Consider the first three episode titles and descriptions a gift from the Seven, then, or at least from HBO. Details are finally here about the first three hours of the penultimate season of Game of Thrones, and your favorite heroes and villains are front and center with healthy helpings of conflict on their plates.

The first episode of season seven is called "Dragonstone," directed by Jeremy Podeswa and written by series creators and showrunners David Benioff and D.B. Weiss. The episode's description: "Jon (Kit Harington) organizes the defense of the North. Cersei (Lena Headey) tries to even the odds. Daenerys (Emilia Clarke) comes home."
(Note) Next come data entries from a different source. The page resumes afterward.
(** The three kinds of steps replace the nodes of one index by [new]. *)
Lemma replaced_step key i new h h' :
  xp_inv h -> te_inv h' ->
  (forall n, new = Some n -> akey n = key /\ xslot n = Some i) ->
  (forall m, m ∈ avtab_nodes h' <->
     m ∈ avtab_nodes h /\ ~ (akey m = key /\ xslot m = Some i) \/ new = Some m) ->
  xstep key i ((fun n => (addr n, perms_of n)) <$> new) h h'.
Proof.
  intros [Hi Hu] Hi' Hnew Hel.
  assert (Hu' : xunique (avtab_nodes h')).
  { intros a b j Ha Hb Hk Hsa Hsb. rewrite Hel in Ha, Hb.
    destruct Ha as [[Ha Hna]|Ha], Hb as [[Hb Hnb]|Hb].
    - by apply (Hu a b j).
    - destruct (Hnew b Hb) as [? ?]. exfalso. apply Hna. split; congruence.
    - destruct (Hnew a Ha) as [? ?]. exfalso. apply Hnb. split; congruence.
    - congruence. }
  split_and!; [done| |].
  - intros m Hm. rewrite Hel. split; [|intros Hin; left; split; [done|]; by intros [? _]].
    intros [[? _]|Hn]; [done|]. destruct (Hnew m Hn) as [? _]. by destruct Hm.
  - intros j. apply option_eq. intros [a p]. rewrite slots_some by done. case_decide as Hj.
    + subst j. rewrite fmap_Some. split.
      * intros (n & Hn & Hk & Hs & <- & <-). rewrite Hel in Hn. exists n. split; [|done].
        by destruct Hn as [[_ []]|?].
      * intros (n & -> & [= -> ->]). destruct (Hnew n eq_refl). exists n.
        split_and!; try done. rewrite Hel. by right.
    + rewrite slots_some by done.
      split; intros (n & Hn & Hk & Hs & Hr); exists n; (split; [|by auto]).
      * rewrite Hel in Hn. destruct Hn as [[? _]|Hn]; [done|]. destruct (Hnew n Hn). congruence.
      * rewrite Hel. left. split; [done|]. intros [_ ?]. congruence.
Qed.

(** ** The steps *)

Lemma node_at_spec h n : avtab_inv h -> n ∈ avtab_nodes h -> node_at h (addr n) = Some n.
Proof.
  intros Hi Hn. pose proof (inv_addrs h Hi) as Hnd. unfold node_at.
  destruct (List.find _ _) as [m|] eqn:E.
  - apply List.find_some in E as [Hm He]. apply list_elem_of_In in Hm. f_equal.
    eapply addr_inj; [done..|]. lia.
  - apply List.find_none with (x := n) in E; [lia|by apply list_elem_of_In].
Qed.

(** In a table with the invariant a node of an index is the only one of it. *)
Lemma slot_unique h n i m :
  xp_inv h -> n ∈ avtab_nodes h -> xslot n = Some i -> m ∈ avtab_nodes h ->
  m <> n <-> ~ (akey m = akey n /\ xslot m = Some i).
Proof.
  intros [_ Hu] Hn Hs Hm. split; [intros Hne [Hk Hsm]|by intros H ->; apply H].
  by apply Hne, (Hu m n i).
Qed.

Lemma update_step h key i a p f :
  xp_inv h -> slots h key i = Some (a, p) -> perms_ok (f p) ->
  exists h', update_perms h a f = Some h' /\ xstep key i (Some (a, f p)) h h'.
Proof.
  intros Hx Hsl Hf. pose proof Hx as [Hi Hu]. pose proof Hi as [Hinv _].
  apply slots_some in Hsl as (n & Hn & <- & Hs & <- & <-); [|done].
  pose proof Hinv as (_ & Hg & _). rewrite Forall_forall in Hg. destruct (Hg n Hn) as [_ [Hd Hxp]].
  unfold update_perms. rewrite node_at_spec by done. unfold xslot in Hs. unfold perms_of in *.
  destruct (xperms (adatum n)) as [x|] eqn:Ex; [|done]. destruct Hxp as [Hxs (Hsp & Hdr & _)].
  set (d := AvDatum _ _). destruct (set_datum_te h n d Hi Hn) as (Hi' & _).
  { split; [done|]. split; [done|]. split; [exact Hsp|]. split; [exact Hdr|]. exact Hf. }
  exists (set_datum h n d). split; [done|].
  apply (replaced_step (akey n) i (Some (with_datum n d))); try done.
  - by intros ? [= <-].
  - intros m. rewrite set_datum_elem by done. split.
    + intros [->|[Hm Hne]]; [by right|]. left. split; [done|]. eapply slot_unique; try done.
      unfold xslot. by rewrite Ex.
    + intros [[Hm Hne]|[= <-]]; [|by left]. right. split; [done|].
      eapply slot_unique; try done. unfold xslot. by rewrite Ex.
Qed.

Lemma remove_step h key i a p :
  xp_inv h -> slots h key i = Some (a, p) ->
  exists n h', node_at h a = Some n /\ avtab_remove_node (Some h) n = (0, Some h') /\
    xstep key i None h h'.
Proof.
  intros Hx Hsl. pose proof Hx as [Hi Hu]. pose proof Hi as [Hinv Hsp].
  apply slots_some in Hsl as (n & Hn & <- & Hs & <- & <-); [|done].
  destruct (avtab_remove_spec h n n (proj1 Hinv) Hn eq_refl eq_refl) as (h' & Hr & Hwf & Hp).
  exists n, h'. split_and!; [by apply node_at_spec|done|].
  apply (replaced_step (akey n) i None); try done.
  - split; [by eapply inv_remove|]. rewrite Hp in Hsp. by apply Forall_cons in Hsp as [_ ?].
  - pose proof (inv_addrs h Hinv) as Hnd. rewrite Hp, fmap_cons in Hnd.
    apply NoDup_cons in Hnd as [Hni _].
    assert (Hnn : n ∉ avtab_nodes h') by (intros ?; apply Hni; apply list_elem_of_fmap; eauto).
    intros m. split.
    + intros Hm. left. assert (Hmh : m ∈ avtab_nodes h) by (rewrite Hp; by right).
      split; [done|]. eapply slot_unique; try done. by intros ->.
    + intros [[Hm Hne]|?]; [|done]. eapply slot_unique in Hne; try done.
      rewrite Hp in Hm. by apply elem_of_cons in Hm as [?|?].
Qed.

(** The table with the node that [avtab_insert_nonunique] links. *)
Lemma insert_xnode h key :
  te_inv h -> xkey key ->
  exists n h', insert_avtab_node h key [] = (Some n, h', []) /\ te_inv h' /\ akey n = key /\
    (n ∉ avtab_nodes h) /\ 0 <= data (adatum n) < 2 ^ 32 /\ avtab_nodes h' ≡ₚ n :: avtab_nodes h.
Proof.
  intros [Hi Hs] (Hr & Hsp & Hx). unfold insert_avtab_node. set (d := AvDatum _ None).
  destruct (avtab_insert_nonunique (Some h) key d []) as [[r h'] o'] eqn:Ei.
  destruct (avtab_insert_nonunique_spec _ _ _ _ _ _ _ (proj1 Hi) Hr Ei) as (h1 & -> & Hwf1 & Hn).
  apply insert_nonunique_memory in Ei as ->. destruct r as [n|]; [|by destruct Hn].
  destruct Hn as [-> Hp]. set (n := AvNode _ _ _ _) in *.
  assert (Hins : insertable key d).
  { split; [split; [done|by apply specs_ok]|]. split; [|done]. simpl. case_Z; lia. }
  exists n, h1. split; [done|]. split; [split|split; [done|split; [|split; [|done]]]].
  - eapply inv_add; [done..| |].
    + split; [split; [done|by apply specs_ok]|]. by apply stored_datum_ok.
    + simpl. congruence.
  - rewrite Hp. by constructor.
  - intros Hin. destruct Hi as ((t & Ht & Htw & [_ Hlt] & _) & _).
    rewrite (avtab_nodes_concat h t Ht Htw), list_elem_of_In in Hin.
    rewrite List.Forall_forall in Hlt. specialize (Hlt n Hin). simpl in Hlt. lia.
  - simpl. unfold stored_datum. destruct (truthy _); simpl; case_Z; lia.
Qed.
All of which is to be expected, of course: Jon's top priority is preparing humanity for the coming onslaught of undead ice monsters, which requires significant fortification of not just his own people in the North, but Westeros at large. Cersei, meanwhile, enters season seven with the flashiest and most recent move on her resumé — the wild-fiery destruction of King's Landing — but without a whole lot in terms of alliances; certainly something she'll want to figure out quickly if she's to stand a chance at seeing the light of season eight. Dany's homecoming is a foregone conclusion too, and the episode's title backs up what we already know from the season seven trailers: the Mother of Dragons is setting up shop at Dragonstone, the original seat of House Targaryen before it was bequeathed to Stannis Baratheon (Stephen Dillane).
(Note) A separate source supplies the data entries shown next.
(* ===== verification/SepolicyFilenameSpec.v ===== *)
(** * Transitions for file names: what [add_filename_trans] does to a chain *)

From stdpp Require Import countable.
From S2P Require Import Prelude Policyfile Ebitmap EbitmapSpec EbitmapQuery EbitmapUpdate Hashtab HashtabSpec Symtab Avtab Policydb Sepolicy.
From S2P Require Import SepolicySpec SepolicyFilename.

(** ** The table *)

#[export] Instance ft_key_eq_dec : EqDecision filename_trans_key.
Proof. solve_decision. Defined.

#[export] Instance ft_key_countable : Countable filename_trans_key.
Proof.
  apply (inj_countable' (fun k => (ttype k, tclass k, ft_name k)) (fun '(t, c, n) => FtKey t c n)).
  by intros [].
Defined.

Definition ft_key_ok (k : filename_trans_key) : Prop := cstring_ok (ft_name k).

Lemma spaceship_zero a b : spaceship_cmp a b = 0 <-> a = b.
Proof. unfold spaceship_cmp. repeat case_Z; lia. Qed.

Lemma spaceship_sign a b :
  (0 < spaceship_cmp a b <-> b < a) /\ (spaceship_cmp a b < 0 <-> a < b).
Proof. unfold spaceship_cmp. repeat case_Z; lia. Qed.

(** The comparison is lexicographic. *)
Lemma filenametr_cmp_lex k1 k2 :
  filenametr_cmp k1 k2 =
  if ttype k1 =? ttype k2 then
    if tclass k1 =? tclass k2 then strcmp (ft_name k1) (ft_name k2)
    else spaceship_cmp (tclass k1) (tclass k2)
  else spaceship_cmp (ttype k1) (ttype k2).
Proof.
  unfold filenametr_cmp, truthy. pose proof (spaceship_zero (ttype k1) (ttype k2)).
  pose proof (spaceship_zero (tclass k1) (tclass k2)).
  destruct (Z.eqb_spec (ttype k1) (ttype k2)), (Z.eqb_spec (tclass k1) (tclass k2));
    repeat case_Z; simpl; done || lia.
Qed.

#[export] Instance ftr_laws : HashLaws filename_trans_key ft_key_ok.
Proof.
  split; simpl; unfold ft_key_ok.
  - intros size k Hs. unfold filenametr_hash. rewrite (u32_small (size - 1)) by lia.
    pose proof (land_le_r (filenametr_loop (ft_name k) (Z.lxor (ttype k) (tclass k))) (size - 1)).
    rewrite u32_small; lia.
  - intros k1 k2 H1 H2. rewrite filenametr_cmp_lex.
    pose proof (spaceship_zero (ttype k1) (ttype k2)). pose proof (spaceship_zero (tclass k1) (tclass k2)).
    pose proof (strcmp_zero _ _ H1 H2) as Hn. destruct k1 as [t1 c1 n1], k2 as [t2 c2 n2]; simpl in *.
    repeat case_Z; subst.
    + rewrite Hn. split; congruence.
    + split; intros E; [lia|congruence].
    + split; intros E; [lia|congruence].
  - intros k1 k2 _ _. rewrite !filenametr_cmp_lex. rewrite (Z.eqb_sym (ttype k2)), (Z.eqb_sym (tclass k2)).
    destruct (spaceship_sign (ttype k1) (ttype k2)), (spaceship_sign (ttype k2) (ttype k1)).
    destruct (spaceship_sign (tclass k1) (tclass k2)), (spaceship_sign (tclass k2) (tclass k1)).
    rewrite (strcmp_flip (ft_name k1)). repeat case_Z; lia.
  - intros k1 k2 k3 H1 H2 H3. rewrite !filenametr_cmp_lex.
    destruct (spaceship_sign (ttype k1) (ttype k2)), (spaceship_sign (ttype k2) (ttype k3)),
      (spaceship_sign (ttype k1) (ttype k3)).
    destruct (spaceship_sign (tclass k1) (tclass k2)), (spaceship_sign (tclass k2) (tclass k3)),
      (spaceship_sign (tclass k1) (tclass k3)).
    pose proof (strcmp_trans _ _ _ H1 H2 H3). repeat case_Z; lia.
Qed.

Abbreviation ft_table := (hashtab_val filename_trans_key (list filename_trans_datum)).

Lemma write_chain_spec h key c :
  hashtab_wf ft_key_ok h -> ft_key_ok key -> is_Some (hashtab_model h !! key) ->
  exists h', write_chain (Some h) key c = Some h' /\ hashtab_wf ft_key_ok h' /\
    nel h' = nel h /\ hashtab_model h' = <[key := c]> (hashtab_model h).
Proof.
  intros Hw Hk [c0 Hin]. eexists. split; [reflexivity|].
  set (R := fun k (d d' : list filename_trans_datum) => d' = if bool_decide (k = key) then c else d).
  set (t' := map _ (htable h)).
  assert (HF : Forall2 (Forall2 (data_changed R)) (htable h) t').
  { apply Forall2_same_length_lookup_2; [by unfold t'; rewrite length_map|].
    intros i x y Hx Hy. unfold t' in Hy. change (map ?g ?l) with (g <$> l) in Hy.
    rewrite list_lookup_fmap, Hx in Hy. injection Hy as <-. apply Forall2_fmap_r, Forall_Forall2_diag.
    apply Forall_forall. intros n Hn. unfold compose.
    change (filenametr_cmp key (hkey n)) with (keycmp key (hkey n)).
    assert (Hok : ft_key_ok (hkey n)).
    { destruct Hw as [(_ & _ & Hc) _]. destruct (Hc i x Hx) as [_ Hf]. rewrite Forall_forall in Hf. by apply Hf. }
    pose proof (keycmp_zero (key_ok := ft_key_ok) key (hkey n) Hk Hok) as Hz.
    unfold data_changed, R. destruct (Z.eqb_spec (keycmp key (hkey n)) 0) as [E|E]; simpl.
    - apply Hz in E. by rewrite bool_decide_eq_true_2.
    - rewrite bool_decide_eq_false_2; [done|]. intros Ek. apply E, Hz. done. }
  destruct (table_changed ft_key_ok R h t' Hw HF) as [Hw' Hm]. split; [exact Hw'|]. split; [done|].
  apply map_eq. intros k. specialize (Hm k). unfold R in Hm. destruct (decide (k = key)) as [->|Hne].
  - rewrite lookup_insert_eq. rewrite Hin in Hm. inversion Hm as [? d' Hd'|]; subst.
    by rewrite bool_decide_eq_true_2.
  - rewrite lookup_insert_ne by done. rewrite bool_decide_eq_false_2 in Hm by done.
    inversion Hm as [? d' Hd'|]; congruence.
Qed.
Season seven's second episode is called "Stormborn," yet another reference to Daenerys, who earned the first of her many monikers due to being born on Dragonstone years ago during a powerful storm. The episode is written by executive producer Bryan Cogman and directed by series veteran Mark Mylod, who helmed season five's "High Sparrow" and "Sons of the Harpy," as well as season six's "No One" and "The Broken Man." According to HBO's description, "Daenerys receives an unexpected visitor," which barely narrows things down at all; it could be Jon, it could be Melisandre (Carice van Houten) who has been seen lurking near Dragonstone in the trailers, it could be Jorah (Iain Glen) returning with the cure for greyscale... really, the possibilities are wide open. 

As for Jon, he's set to face "a revolt," which helps bolster theories that Littlefinger (Aidan Gillen) and potentially even Sansa (Sophie Turner) are sowing seeds of discontent within Winterfell's ranks. Meanwhile, "Tyrion (Peter Dinklage) plans the conquest of Westeros." You can go ahead and preemptively tack that scene onto Dinklage's next Emmy reel.
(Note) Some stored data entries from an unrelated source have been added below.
(** ** The format from version 33 on *)

Lemma accepts_datum s :
  Forall datum_ok s.1 ->
  accepts (read_ft_datum s) (fun s' => length s'.1 = S (length s.1) /\ Forall datum_ok s'.1).
Proof.
  intros Hs. destruct s as [chain count]. unfold read_ft_datum. cbn [fst] in *.
  eapply accepts_bind; [apply accepts_alloc|]. intros _ _.
  eapply accepts_bind; [apply accepts_ebitmap|]. intros e He.
  eapply accepts_bind; [apply accepts_entry|]. intros buf Hb. apply accepts_ret. cbn.
  rewrite length_app. split; [simpl; lia|]. apply Forall_app. split; [done|].
  constructor; [|done]. split; [done|]. exact (le32_bytes buf 0 Hb).
Qed.

Lemma accepts_data n s :
  Forall datum_ok s.1 ->
  accepts (rd_loop n read_ft_datum s) (fun s' => length s'.1 = (n + length s.1)%nat /\ Forall datum_ok s'.1).
Proof.
  intros Hs. apply (accepts_rounds _ (fun i s' => length s'.1 = (i + length s.1)%nat /\ Forall datum_ok s'.1)); [done|].
  intros i s1 [Hl H1]. eapply accepts_weaken; [by apply accepts_datum|]. intros s2 [Hl2 H2]. split; [lia|done].
Qed.

(** Whatever the allocator does, inserting a chain under a new key keeps the table. *)
Lemma insert_ok Q h key c o h' o' :
  ft_table_ok Q h -> ft_key_ok key -> c <> [] -> Forall datum_ok c -> Q c ->
  hashtab_insert (Some h) key c o = (0, h', o') -> exists t, h' = Some t /\ ft_table_ok Q t.
Proof.
  intros [Hw Hf] Hk Hne Hd Hq E.
  destruct (hashtab_insert_spec ft_key_ok h key c o 0 h' o' Hw Hk E) as (t & -> & Hw' & Hc).
  exists t. split; [done|]. split; [done|]. destruct Hc as [(_ & _ & ->)|[(? & _)|(? & _)]]; [|done|done].
  by apply map_Forall_insert_2.
Qed.

Lemma accepts_read_one p :
  ft_ok (StronglySorted apart) p ->
  accepts (filename_trans_read_one p) (ft_ok (StronglySorted apart)).
Proof.
  intros (h & Hp & Hok). destruct p as [h0 count]. cbn [fst] in Hp. subst h0. unfold filename_trans_read_one.
  eapply accepts_bind; [apply accepts_entry|]. intros lbuf _.
  eapply accepts_bind; [apply accepts_str|]. intros name Hname.
  eapply accepts_bind; [apply accepts_entry|]. intros buf Hbuf.
  eapply accepts_bind; [apply accepts_require|]. intros [] Hn. apply negb_true_iff, Z.eqb_neq in Hn.
  pose proof (le32_bytes buf 2 Hbuf) as Hr.
  eapply accepts_bind; [apply (accepts_data _ ([], count)); constructor|].
  intros [chain count'] [Hl Hd]. cbn [fst length] in Hl, Hd.
  eapply accepts_bind; [apply (accepts_call _ (fun _ => StronglySorted apart chain))|].
  { intros o u o' E. destruct (Z.ltb_spec 1 (le32_at buf 2)) as [Hgt|Hle].
    - destruct (filename_trans_check_datum chain o) as [rc o1] eqn:Ec. injection E as -> _ _.
      by eapply check_datum_any.
    - destruct chain as [|d [|d2 chain]]; [constructor|by repeat constructor|simpl in Hl; lia]. }
  intros [] Hs. eapply accepts_bind; [apply accepts_alloc|]. intros _ _.
  eapply accepts_bind; [apply (accepts_call _ (fun t => exists x, t = Some x /\ ft_table_ok (StronglySorted apart) x))|].
  - intros o t o' E. eapply insert_ok; [exact Hok| | |exact Hd|exact Hs|exact E]; [done|].
    intros ->. simpl in Hl. lia.
  - intros t (x & -> & Hx). apply accepts_ret. by exists x.
Qed.

(** ** The older format *)

(** What the loop of [policydb_filetrans_insert] finds. *)
Lemma filetrans_find_spec s t c :
  Forall datum_ok c ->
  match filetrans_find s t c with
  | Present t' => object_type s c = Some t'
  | Place pre post => c = pre ++ post /\ Forall (passed s t) pre /\
      (post = [] \/ exists d r, post = d :: r /\ has s d = false /\ otype d = t)
  end.
Proof.
  induction 1 as [|d c [Hw Hr] Hc IH]; cbn [filetrans_find]; [by auto|].
  rewrite get_bit_has by done. unfold object_type. cbn [List.find]. destruct (has s d) eqn:Hh; [done|].
  destruct (Z.eqb_spec (otype d) t) as [He|He].
  { split_and!; [done..|]. right. by exists d, c. }
  destruct (filetrans_find s t c) as [t'|pre post]; [done|].
  destruct IH as (-> & Hp & Hpost). split_and!; try done. by constructor.
Qed.
(* ===== verification/SymbolsCodec.v ===== *)
(** * The symbols of a kernel policy: their bytes, and reading them back *)

From S2P Require Import Prelude Policyfile Ebitmap EbitmapSpec EbitmapQuery EbitmapUpdate EbitmapProps Hashtab HashtabSpec Symtab Codec Policydb.
From S2P Require Import Symbols CodecTable.

Definition word (x : Z) : Prop := 0 <= x < 2 ^ 32.

Definition every {K} (_ : K) : bool := true.
Definition none {D} (_ : D) : bool := false.

(** ** Shared steps *)

Lemma emits_key k : key_fits32 k -> emits (wr_key k) k.
Proof. intros (_ & _ & Hl). apply emits_put; lia. Qed.

Lemma decodes_key k : key_fits32 k -> decodes (str_read (Z.of_nat (length k))) k k.
Proof. intros (Hk & Hne & Hl). by apply decodes_str. Qed.

Lemma key_length k : key_fits32 k -> 0 < Z.of_nat (length k) < 2 ^ 32.
Proof. intros (_ & Hne & Hl). split; [|done]. destruct k; [done|simpl; lia]. Qed.

(** Inserting under a new name. *)
Lemma decodes_insert {D} (h : hashtab_val (list Z) D) k d :
  hashtab_wf cstring_ok h -> cstring_ok k -> hashtab_model h !! k = None -> nel h < UINT32_MAX ->
  exists h', decodes (rd_call (hashtab_insert (Some h) k d)) [] (Some h') /\
    hashtab_wf cstring_ok h' /\ hashtab_model h' = <[k := d]> (hashtab_model h).
Proof.
  intros Hw Hk Hn Hl. destruct (hashtab_insert_new cstring_ok h k d Hw Hk Hn Hl) as (h' & E & Hw' & Hm).
  exists h'. split; [by apply decodes_call|done].
Qed.

(** ** Permissions *)

Definition perm_ok (np : Z) (k : list Z) (d : perm_datum) : Prop :=
  key_fits32 k /\ 1 <= perm_value d <= np.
Finally, there's the third episode of season seven: "The Queen's Justice," once again directed by Mylod, once again written by Benioff and Weiss. The episode's description: "Daenerys holds court. Cersei returns a gift. Jaime (Nikolaj Coster-Waldau) learns from his mistakes." The episode title alone as well as their prominence in the description guarantees high levels of activity from both the Mother of Dragons and the Mad Queen, with perhaps the "gift" being linked between them. In fact, Tyrion once described himself as "the gift," didn't he? Could he already be in Cersei's custody and used as a bargaining chip in her feud with Dany this early on in the season? 

The queens aside, what to make of Jaime learning from his mistakes? Lord of Light knows he's made his share; "don't sleep with your siblings" and "don't push little children out of very tall windows" should be at the top of the list of lessons learned. Our bet: we'll start to see Jaime trending away from Cersei, as their final scenes together in season six suggested, pushing the pair closer to fulfilling Maggy the Frog's prophecy than ever before. You can learn more about that theory, which ties the Lannister twins' fate in deadly and predestined fashion, in the video below:

Game of Thrones returns July 16. Stay tuned to THR.com/GameOfThrones for more news, analysis and interviews throughout the season.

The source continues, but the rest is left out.